◆ **What you are asked to do**
Extract each line from the entries below that has the string "done" in it.

[Extracted entries]

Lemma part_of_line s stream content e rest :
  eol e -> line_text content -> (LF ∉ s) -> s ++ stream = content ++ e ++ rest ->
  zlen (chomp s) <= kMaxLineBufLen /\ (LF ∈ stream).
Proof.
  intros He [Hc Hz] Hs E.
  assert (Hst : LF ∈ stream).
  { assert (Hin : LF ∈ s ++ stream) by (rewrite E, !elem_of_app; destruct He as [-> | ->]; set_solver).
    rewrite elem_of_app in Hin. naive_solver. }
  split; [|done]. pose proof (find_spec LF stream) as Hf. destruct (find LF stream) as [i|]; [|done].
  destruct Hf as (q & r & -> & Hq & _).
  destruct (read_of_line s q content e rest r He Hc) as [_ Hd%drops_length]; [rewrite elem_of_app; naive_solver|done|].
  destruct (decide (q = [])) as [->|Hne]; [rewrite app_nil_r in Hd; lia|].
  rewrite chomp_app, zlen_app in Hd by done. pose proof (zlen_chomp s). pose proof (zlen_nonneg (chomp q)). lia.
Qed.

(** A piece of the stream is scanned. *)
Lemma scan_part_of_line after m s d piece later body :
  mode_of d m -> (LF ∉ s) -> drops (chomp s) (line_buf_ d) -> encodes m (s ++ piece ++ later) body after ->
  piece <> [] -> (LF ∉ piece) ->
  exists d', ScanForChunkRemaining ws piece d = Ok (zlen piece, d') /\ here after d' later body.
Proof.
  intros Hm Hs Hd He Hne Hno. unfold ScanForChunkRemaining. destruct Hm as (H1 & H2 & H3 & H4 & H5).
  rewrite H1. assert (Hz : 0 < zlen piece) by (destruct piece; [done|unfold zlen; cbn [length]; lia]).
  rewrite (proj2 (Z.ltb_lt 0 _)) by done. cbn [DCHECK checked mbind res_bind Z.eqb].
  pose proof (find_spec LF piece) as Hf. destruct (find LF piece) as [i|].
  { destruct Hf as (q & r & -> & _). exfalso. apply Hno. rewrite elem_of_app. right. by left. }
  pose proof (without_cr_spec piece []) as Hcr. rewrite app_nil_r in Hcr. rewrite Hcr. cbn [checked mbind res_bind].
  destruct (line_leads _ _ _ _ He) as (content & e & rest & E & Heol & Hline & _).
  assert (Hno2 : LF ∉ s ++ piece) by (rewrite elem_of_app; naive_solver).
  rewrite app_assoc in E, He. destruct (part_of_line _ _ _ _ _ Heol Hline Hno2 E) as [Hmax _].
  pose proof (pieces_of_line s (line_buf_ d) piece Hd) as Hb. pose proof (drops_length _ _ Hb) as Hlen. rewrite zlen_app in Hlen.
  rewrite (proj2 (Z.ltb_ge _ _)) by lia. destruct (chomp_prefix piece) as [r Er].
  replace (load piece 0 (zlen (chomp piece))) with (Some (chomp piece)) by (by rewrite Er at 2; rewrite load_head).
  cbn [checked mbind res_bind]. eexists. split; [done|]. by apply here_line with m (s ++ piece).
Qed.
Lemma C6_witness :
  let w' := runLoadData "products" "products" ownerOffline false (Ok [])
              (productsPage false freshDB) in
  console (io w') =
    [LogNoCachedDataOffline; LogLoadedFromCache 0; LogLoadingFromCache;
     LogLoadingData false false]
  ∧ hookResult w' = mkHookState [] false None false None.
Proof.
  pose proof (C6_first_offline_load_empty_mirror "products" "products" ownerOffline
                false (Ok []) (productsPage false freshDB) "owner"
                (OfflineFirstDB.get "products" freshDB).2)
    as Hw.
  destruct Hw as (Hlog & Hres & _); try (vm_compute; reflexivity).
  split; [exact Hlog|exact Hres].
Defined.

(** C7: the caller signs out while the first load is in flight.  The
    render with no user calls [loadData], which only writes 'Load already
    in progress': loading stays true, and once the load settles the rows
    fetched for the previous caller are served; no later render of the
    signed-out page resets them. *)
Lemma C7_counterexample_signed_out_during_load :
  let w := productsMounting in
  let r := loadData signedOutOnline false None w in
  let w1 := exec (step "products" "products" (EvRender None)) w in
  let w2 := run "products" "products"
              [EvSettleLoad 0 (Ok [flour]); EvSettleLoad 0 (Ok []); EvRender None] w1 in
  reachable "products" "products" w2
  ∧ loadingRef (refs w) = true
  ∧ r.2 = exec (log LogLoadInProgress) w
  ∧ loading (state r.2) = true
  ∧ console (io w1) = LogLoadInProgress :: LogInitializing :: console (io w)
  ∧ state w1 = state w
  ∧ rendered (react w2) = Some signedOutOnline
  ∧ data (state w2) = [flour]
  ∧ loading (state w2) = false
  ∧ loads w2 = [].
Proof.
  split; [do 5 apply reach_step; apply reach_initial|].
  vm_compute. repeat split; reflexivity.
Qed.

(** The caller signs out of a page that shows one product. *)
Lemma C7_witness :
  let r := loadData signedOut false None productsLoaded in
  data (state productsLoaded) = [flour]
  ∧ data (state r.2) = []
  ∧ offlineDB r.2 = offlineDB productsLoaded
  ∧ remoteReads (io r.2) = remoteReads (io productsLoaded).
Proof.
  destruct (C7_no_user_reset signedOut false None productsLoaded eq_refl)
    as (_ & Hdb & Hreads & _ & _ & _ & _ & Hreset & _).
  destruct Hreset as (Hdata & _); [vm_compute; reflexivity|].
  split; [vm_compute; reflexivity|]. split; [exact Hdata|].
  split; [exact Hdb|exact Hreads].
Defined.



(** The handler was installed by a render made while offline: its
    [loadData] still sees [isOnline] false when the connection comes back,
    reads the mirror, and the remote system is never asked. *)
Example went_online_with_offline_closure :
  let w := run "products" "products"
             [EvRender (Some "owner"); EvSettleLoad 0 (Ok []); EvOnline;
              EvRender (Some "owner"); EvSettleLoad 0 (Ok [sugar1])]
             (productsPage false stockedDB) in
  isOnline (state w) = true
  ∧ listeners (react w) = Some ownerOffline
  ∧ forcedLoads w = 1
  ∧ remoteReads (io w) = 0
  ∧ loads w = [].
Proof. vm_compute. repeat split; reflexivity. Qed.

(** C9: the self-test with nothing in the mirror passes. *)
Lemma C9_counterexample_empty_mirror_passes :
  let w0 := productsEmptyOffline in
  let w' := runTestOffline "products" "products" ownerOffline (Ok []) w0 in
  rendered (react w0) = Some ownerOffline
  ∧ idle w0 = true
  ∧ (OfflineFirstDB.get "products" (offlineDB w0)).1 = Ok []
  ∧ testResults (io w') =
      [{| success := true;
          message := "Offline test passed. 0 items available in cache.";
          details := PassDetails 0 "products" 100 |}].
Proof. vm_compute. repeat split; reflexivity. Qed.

[/Extracted entries]

◆ **Problem solution**
  split; [|done]. pose proof (find_spec LF stream) as Hf. destruct (find LF stream) as [i|]; [|done].
  destruct (read_of_line s q content e rest r He Hc) as [_ Hd%drops_length]; [rewrite elem_of_app; naive_solver|done|].
  rewrite chomp_app, zlen_app in Hd by done. pose proof (zlen_chomp s). pose proof (zlen_nonneg (chomp q)). lia.
  rewrite H1. assert (Hz : 0 < zlen piece) by (destruct piece; [done|unfold zlen; cbn [length]; lia]).
  rewrite (proj2 (Z.ltb_lt 0 _)) by done. cbn [DCHECK checked mbind res_bind Z.eqb].
  cbn [checked mbind res_bind]. eexists. split; [done|]. by apply here_line with m (s ++ piece).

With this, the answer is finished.